It has incredible media center facilities and it truly does all things for the most part and it is continuously being enhanced and added to. 

You can get a better BR player, and you can certainly get a better upscaling DVD player but overall these babies move forward constantly and offer so many additional features they kinda are hard to beat.

100 dollars shipping? A parcel that size and weight should ship to any zone in the US for like 25 bucks or less unless using priority overnight.

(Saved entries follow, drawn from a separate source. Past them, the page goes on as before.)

Lemma announce_room xs c :
  rets_wf c -> (length (dead_ids c) + length xs <= 16)%nat ->
  rets_wf (announce c xs) /\ dead_ids (announce c xs) = dead_ids c ++ xs.
Proof.
  revert c; induction xs as [|x xs IH]; intros c Hwf Hl; [by rewrite app_nil_r|].
  simpl in Hl. destruct (announced_room c x Hwf) as [H1 H2]; [lia|].
  destruct (IH (announced c x) H1) as [H3 H4]; [rewrite H2, length_app; simpl; lia|].
  split; [done|]. simpl. by rewrite H4, H2, <- app_assoc.
Qed.

(** The entry behind a full ring goes over the oldest one and is found
    twice: now, and again after the others. *)
Lemma announced_full c x :
  rets_wf c -> length (dead_ids c) = 16%nat ->
  Channels.ret_empty (announced c x) = false /\ Channels.ret_get (announced c x) = Ok x /\
  Channels.ret_pop (announced c x) = announced (Channels.ret_pop c) x.
Proof.
  intros Hwf Hl. destruct (dead_ids_count c Hwf) as [Hn _]. rewrite Hl in Hn.
  change (Z.of_nat 16) with 16 in Hn.
  assert (Ht : Channels.ret_tail_ c = Channels.ret_head_ c).
  { rewrite (ring_tail _ _ _ _ _ Hwf), Hn.
    replace (Channels.ret_head_ c + Z.to_nat 16)%nat
      with (Channels.ret_head_ c + 1 * Channels.MaxRets)%nat by done.
    rewrite Nat.Div0.mod_add. apply Nat.mod_small, Hwf. }
  assert (Hwf' : rets_wf (Channels.ret_pop c)).
  { destruct (dead_ids c) as [|y l] eqn:E; [done|]. by apply (ret_pop_spec c y l). }
  rewrite !announced_eq by done. unfold Channels.ret_empty, Channels.ret_get, Channels.ret_pop.
  cbn [Channels.ret_count_ Channels.rets_ Channels.ret_head_ Channels.ret_tail_].
  rewrite Hn, Ht. split_and!; [done| |done]. simpl.
  rewrite list_lookup_insert_eq; [done|]. rewrite (ring_length _ _ _ _ _ Hwf). apply Hwf.
Qed.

Don "not exactly a free prize it would seem" Bolton


----------



## spartanstew (Nov 16, 2005)

lugnutathome said:


> 100 dollars shipping? A parcel that size and weight should ship to any zone in the US for like 25 bucks or less unless using priority overnight.
> 
> Don "not exactly a free prize it would seem" Bolton


ZOOOM


----------



## spartanstew (Nov 16, 2005)

Arrived today.

I'm pretty sure I'm going to keep it, at least for now.

Might not open it right away, trying to decide when would be a good time to show it to the boys (but don't want to wait until next Christmas).

I had one of the original PS3's a few years ago that I used solely for Blu Ray, but sold it after I got my first Blu Ray player.

We're pretty into Netflix streaming now, and I like the fact that it does that. I might be able to sell a blu ray player (have one that doesn't stream Netflix) and then I'll have Netflix streaming in every room.

Will probably try to build up some games over the next month or two when I find deals, before unveiling it to the boys.

Oh, it's model number CECH-3001B with 320GB HD in Charcoal Black.


----------



## P Smith (Jul 25, 2002)

Sell it ! While it NIB.


----------



## Kevin F (May 9, 2010)

"naijai" said:


> I would keep it and use it for either, games, bluray player, netflix ........; It has a good amount of features. I have one mainly as a bluray player got it in 2006 and only have 2 games for it. XBOX serves the gaming needs.


I am in exactly the same boat as you.

Kevin


----------



## butters (Sep 25, 2007)

Since your not an avid gamer and you have younger kids like I do, don't rule out Gamestop or other outlets that sell used games. I have only one game (God of War III that I got for $20 on sale last Christmas) that I purchased new for my PS3 and all the rest (mostly sports games) are used. I am not much of a gamer anymore so I don't mind grabbing games that are a year or two old.

BTW, go Spartans!


----------



## spartanstew (Nov 16, 2005)

Does Blockbuster sell used games?


----------



## butters (Sep 25, 2007)

I think it probably varies by store, but I can't say for sure since there are no Blockbuster stores in my area.


----------



## dpeters11 (May 30, 2007)

They used to when we had them. But they closed before the Dish sale.


----------



## ncxcstud (Apr 22, 2007)

I'd keep it, if you happen to have a 3D tv (or plan to get one in the future) the PS3 can do that out of the box.

Will your kids 'grow out' of the Wii? Maybe, depends on how old they are, but the PS3 does cater to a different demographic than the Wii does.

I happen to have a PS3 and a XBOX 360 and find room for both of them in my life, though I am an avid gamer though .


----------



## Cholly (Mar 22, 2004)

For pity's sake, keep it and the Wii as well. Your 9 year old is certainly ready to play almost any of the E rated games, several of which could be played by your 6 year old as well. You might even find yourself playing multiplayer games with them -- great for bonding!
As to the Wii -if you don't have Wii Fit, it's worth buying and getting all family members into some basic fitness routines.


----------



## TechnoBarbie (Apr 2, 2012)

I have 2 of the older models. Not sure I can add to what has been stated already. I will add my personal opinions though. Media server capabilities are def a plus for me, hdmi and digital optical audio outs love it, Wired or wireless, love it. No need to subscribe for online features, priceless... makes me feel valued and respected as a consumer. When faced with a 360 to ps3 option I would be ashamed to buy in for similar or even worse capabilities, I don't understand why people would _prefer_ a 360. OK back to subject, I would keep a WII just as I have kept my gamecube, my ps2 (internet connected) I like to think of my home as a museum o' electronica! lol How do I overcome the need to complain about breakdowns/limitations... I keep extra machines around in case of the inevitable... life is short live happy.


----------



## djlong (Jul 8, 2002)

A lot of times, the preferences boil down to 'what exclusive game is on what system'.

Personally, I chose the Xbox for a variety of reasons. Their live system has been around longer and is more robust (to say nothing of never being out of order for days on end). Oh yeah - and my daughter wanted to play Halo


----------



## heathramos (Dec 19, 2005)

I would assume most people buy PS3's for the gaming portion but I use it more for the media options.

Like other have said, you can play bluray discs, stream using the Netflix client (which has a kids theme), Amazon OnDemand, Hulu Plus, stream your Plex library, download media from Playstation store, etc.

I buy an occasional game and download many demos but never use the music or picture options (well...I might have streamed pics from my computer once).

I also use my harmony remote with it, ftr, which is nice.


----------